What lines in the records below hold the string "fields"? Please show them.

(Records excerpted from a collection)
—————

(* ================================================================== *)
(** * Theorems *)
(* ================================================================== *)

(** ** Scalar fields *)

Lemma str_truthy_false s : str_truthy s = false ↔ s = "".
Proof.
  unfold str_truthy. destruct (String.eqb_spec s ""); simpl; split; congruence.
Qed.

Lemma str_truthy_true s : str_truthy s = true ↔ s ≠ "".
Proof.
  unfold str_truthy. destruct (String.eqb_spec s ""); simpl; split; congruence.
Qed.

(** What one loop iteration does to a first-wins field. *)
Lemma merge_result_scalar f m r :
  scalar_out f (merge_result m r) =
  if truthy (scalar_in f r) && negb (str_truthy (scalar_out f m))
  then default "" (scalar_in f r) else scalar_out f m.
Proof.
  unfold merge_result.
  destruct f; cbn [scalar_in scalar_out];
    destruct (truthy (p_price r) && negb (str_truthy (price m))); cbn;
    destruct (truthy (p_rating r) && negb (str_truthy (rating m))); cbn;
    destruct (truthy (p_description r) && negb (str_truthy (description m))); cbn;
    destruct (truthy (p_availability r) && negb (str_truthy (availability m))); cbn;
    destruct (p_features r), (p_images r), (p_specifications r); reflexivity.
Qed.

Lemma merge_loop_scalar f rs m :
  scalar_out f (foldl merge_result m rs) =
  if str_truthy (scalar_out f m) then scalar_out f m
  else first_nonempty (scalar_in f <$> rs).
Proof.
  revert m. induction rs as [|r rs IH]; intros m; simpl.
  - destruct (str_truthy _) eqn:E; [done|]. by apply str_truthy_false in E.
  - rewrite IH, merge_result_scalar.
    destruct (scalar_in f r) as [v|]; cbn [truthy default fmap list_fmap first_nonempty].
    + unfold str_truthy.
      destruct (String.eqb_spec (scalar_out f m) "") as [Hm|Hm],
               (String.eqb_spec v "") as [Hv|Hv]; cbn.
      * by rewrite Hm.
      * by destruct (String.eqb_spec v "").
      * by destruct (String.eqb_spec (scalar_out f m) "").
      * by destruct (String.eqb_spec (scalar_out f m) "").
    + by rewrite andb_false_l.
Qed.
(** * codechain-indexer: cursor pagination, UTXO queries and snapshots

    A shallow embedding of the request pipeline of the indexer's HTTP
    read API:

    - [src/models/logic/utils/middleware.ts]: [syncIfNeeded] and
      [parseEvaluatedKey];
    - [src/routers/asset.ts]: the [/utxo], [/aggs-utxo],
      [/aggs-utxo/count] and [/snapshot] handlers;
    - [src/routers/block.ts]: the [/block/:hashOrNumber] handler;
    - [src/models/block.ts]: the [BlockAttribute] record.

    The JavaScript the handlers rely on (truthiness, [&&], [||], [+],
    [parseInt], [isNaN], [JSON.parse], [JSON.stringify]) is defined first,
    then a small model of Express dispatch, then the middlewares and the
    handlers, then the theorems.

    The other routes of the two routers ([/asset-scheme/:assetType],
    [/asset-image/:assetType], [/block/latest], [/block], [/block/count])
    and the order of the block routes follow the example deployment; their
    theorems are at the end. *)

From Stdlib Require Import ZArith Lia Bool String Ascii List.
From Stdlib Require Import Decimal DecimalString DecimalFacts DecimalPos DecimalN DecimalZ.
From stdpp Require Import base option list gmap strings.
Import ListNotations.

#[local] Set Warnings "-register-all".

Local Open Scope string_scope.
Local Open Scope list_scope.
Local Open Scope Z_scope.

(** ** JavaScript values *)

Module JS.

(** Numbers are written in decimal: [Int z] is the integer [z], [Frac m k]
    with [k > 0] and [m] not divisible by ten is [m / 10^k], and there are
    the two infinities. A JavaScript number is an IEEE double: [parseInt]
    and [+] round the integers they produce to the nearest double, at
    [double_of_Z] below. [JSON.parse] keeps a number as its text writes it,
    which is the double the code holds for an integer of at most 53 bits
    (the block numbers and indices of a cursor), and not for longer ones or
    for fractions, which the code rounds. *)
Inductive number : Type :=
  | NaN
  | Infinity (negative : bool)
  | Int (z : Z)
  | Frac (m : Z) (k : nat).

Inductive value : Type :=
  | VUndef
  | VNull
  | VBool (b : bool)
  | VNum (n : number)
  | VStr (s : string)
  | VArr (l : list value)
  | VObj (fields : list (string * value)).

(** [m / 10^k] in normal form. *)
Fixpoint normalize (m : Z) (k : nat) : number :=
  match k with
  | O => Int m
  | S k' => if m mod 10 =? 0 then normalize (m / 10) k' else Frac m k
  end.

Definition num_is_zero (n : number) : bool :=
  match n with
  | NaN | Infinity _ => false
  | Int z => z =? 0
  | Frac m _ => m =? 0
  end.

(** ToBoolean. *)
Definition truthy (v : value) : bool :=
  match v with
  | VUndef | VNull => false
  | VBool b => b
  | VNum NaN => false
  | VNum n => negb (num_is_zero n)
  | VStr s => negb (String.eqb s "")
  | VArr _ | VObj _ => true
  end.

(** [a && b] and [a || b]: both sides are pure expressions here. *)
Definition js_and (a b : value) : value := if truthy a then b else a.
Definition js_or (a b : value) : value := if truthy a then a else b.

(** *** Number to string *)

Definition string_of_Z (z : Z) : string := NilZero.string_of_int (Z.to_int z).

Fixpoint zeros (n : nat) : string :=
  match n with
  | O => ""
  | S n' => String "0" (zeros n')
  end.

(** Plain decimal notation: what JavaScript prints for a magnitude from
    [1e-6] up to [1e21]; outside that range JavaScript writes an exponent,
    which is left out here. *)
Definition string_of_number (n : number) : string :=
  match n with
  | NaN => "NaN"
  | Infinity false => "Infinity"
  | Infinity true => "-Infinity"
  | Int z => string_of_Z z
  | Frac m k =>
      let a := Z.abs m in
      let p := 10 ^ Z.of_nat k in
      let frac := string_of_Z (a mod p) in
      (if m <? 0 then "-" else "")
        +:+ string_of_Z (a / p) +:+ "."
        +:+ zeros (k - String.length frac) +:+ frac
  end.

Fixpoint join (sep : string) (l : list string) : string :=
  match l with
  | [] => ""
  | [s] => s
  | s :: rest => s +:+ sep +:+ join sep rest
  end.

(** ToString. An array joins its elements with commas, [null] and
    [undefined] elements giving the empty string. *)
Fixpoint ToString (v : value) : string :=
  match v with
  | VUndef => "undefined"
  | VNull => "null"
  | VBool true => "true"
  | VBool false => "false"
  | VNum n => string_of_number n
  | VStr s => s
  | VArr l =>
      join ","
        (List.map (fun e => match e with
                            | VUndef | VNull => ""
                            | _ => ToString e
                            end) l)
  | VObj _ => "[object Object]"
  end.

(** *** Doubles *)

(** [Number.MAX_SAFE_INTEGER], [2^53 - 1]: every integer up to it in
    magnitude is a double, and so is the next one, [2^53]. *)
Definition MAX_SAFE_INTEGER : Z := 9007199254740991.

(** The double nearest to an integer. Up to [MAX_SAFE_INTEGER] in
    magnitude it is the integer itself. Beyond, a double keeps the 53
    leading bits: the bits below them are rounded to the nearest, a tie
    going to the even one, and what reaches [2^1024] is infinite. *)
Definition double_of_Z (z : Z) : number :=
  let a := Z.abs z in
  if a <=? MAX_SAFE_INTEGER then Int z
  else
    let e := Z.log2 a - 52 in
    let q := Z.shiftr a e in
    let r := Z.land a (Z.ones e) in
    let half := Z.shiftl 1 (e - 1) in
    let q' := if (r <? half) || ((r =? half) && Z.even q) then q else q + 1 in
    let rounded := Z.shiftl q' e in
    if 2 ^ 1024 <=? rounded then Infinity (z <? 0)
    else Int (if z <? 0 then - rounded else rounded).

(** *** Addition *)

(** The sum of two integers is rounded to a double; a sum with a fraction
    is kept as it is. *)
Definition num_add (a b : number) : number :=
  match a, b with
  | NaN, _ | _, NaN => NaN
  | Infinity s, Infinity s' => if Bool.eqb s s' then Infinity s else NaN
  | Infinity s, _ | _, Infinity s => Infinity s
  | Int x, Int y => double_of_Z (x + y)
  | Int x, Frac m k => normalize (x * 10 ^ Z.of_nat k + m) k
  | Frac m k, Int y => normalize (m + y * 10 ^ Z.of_nat k) k
  | Frac m1 k1, Frac m2 k2 =>
      let k := Nat.max k1 k2 in
      normalize (m1 * 10 ^ Z.of_nat (k - k1) + m2 * 10 ^ Z.of_nat (k - k2)) k
  end.

(** ToPrimitive: arrays and objects become their string. *)
Definition ToPrimitive (v : value) : value :=
  match v with
  | VArr _ | VObj _ => VStr (ToString v)
  | _ => v
  end.

(** ToNumber of a primitive that is not a string. *)
Definition ToNumber_nonstring (v : value) : number :=
  match v with
  | VNull => Int 0
  | VBool true => Int 1
  | VBool false => Int 0
  | VNum n => n
  | _ => NaN
  end.

(** [a + b]: concatenation as soon as one side is a string. *)
Definition js_add (a b : value) : value :=
  match ToPrimitive a, ToPrimitive b with
  | VStr s, pb => VStr (s +:+ ToString pb)
  | pa, VStr s => VStr (ToString pa +:+ s)
  | pa, pb => VNum (num_add (ToNumber_nonstring pa) (ToNumber_nonstring pb))
  end.

(** *** Digits *)

Definition digit_of (c : ascii) : option (uint -> uint) :=
  match c with
  | "0"%char => Some D0 | "1"%char => Some D1 | "2"%char => Some D2
  | "3"%char => Some D3 | "4"%char => Some D4 | "5"%char => Some D5
  | "6"%char => Some D6 | "7"%char => Some D7 | "8"%char => Some D8
  | "9"%char => Some D9
  | _ => None
  end.

Definition is_digit (c : ascii) : bool :=
  match digit_of c with Some _ => true | None => false end.

(** The longest prefix of decimal digits, and what follows it. *)
Fixpoint read_digits (s : string) : uint * string :=
  match s with
  | "" => (Nil, "")
  | String c r =>
      match digit_of c with
      | Some d => let (ds, rest) := read_digits r in (d ds, rest)
      | None => (Nil, s)
      end
  end.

—————

• _ANSWER TO THIS TASK_:
(** ** Scalar fields *)
  | VObj (fields : list (string * value)).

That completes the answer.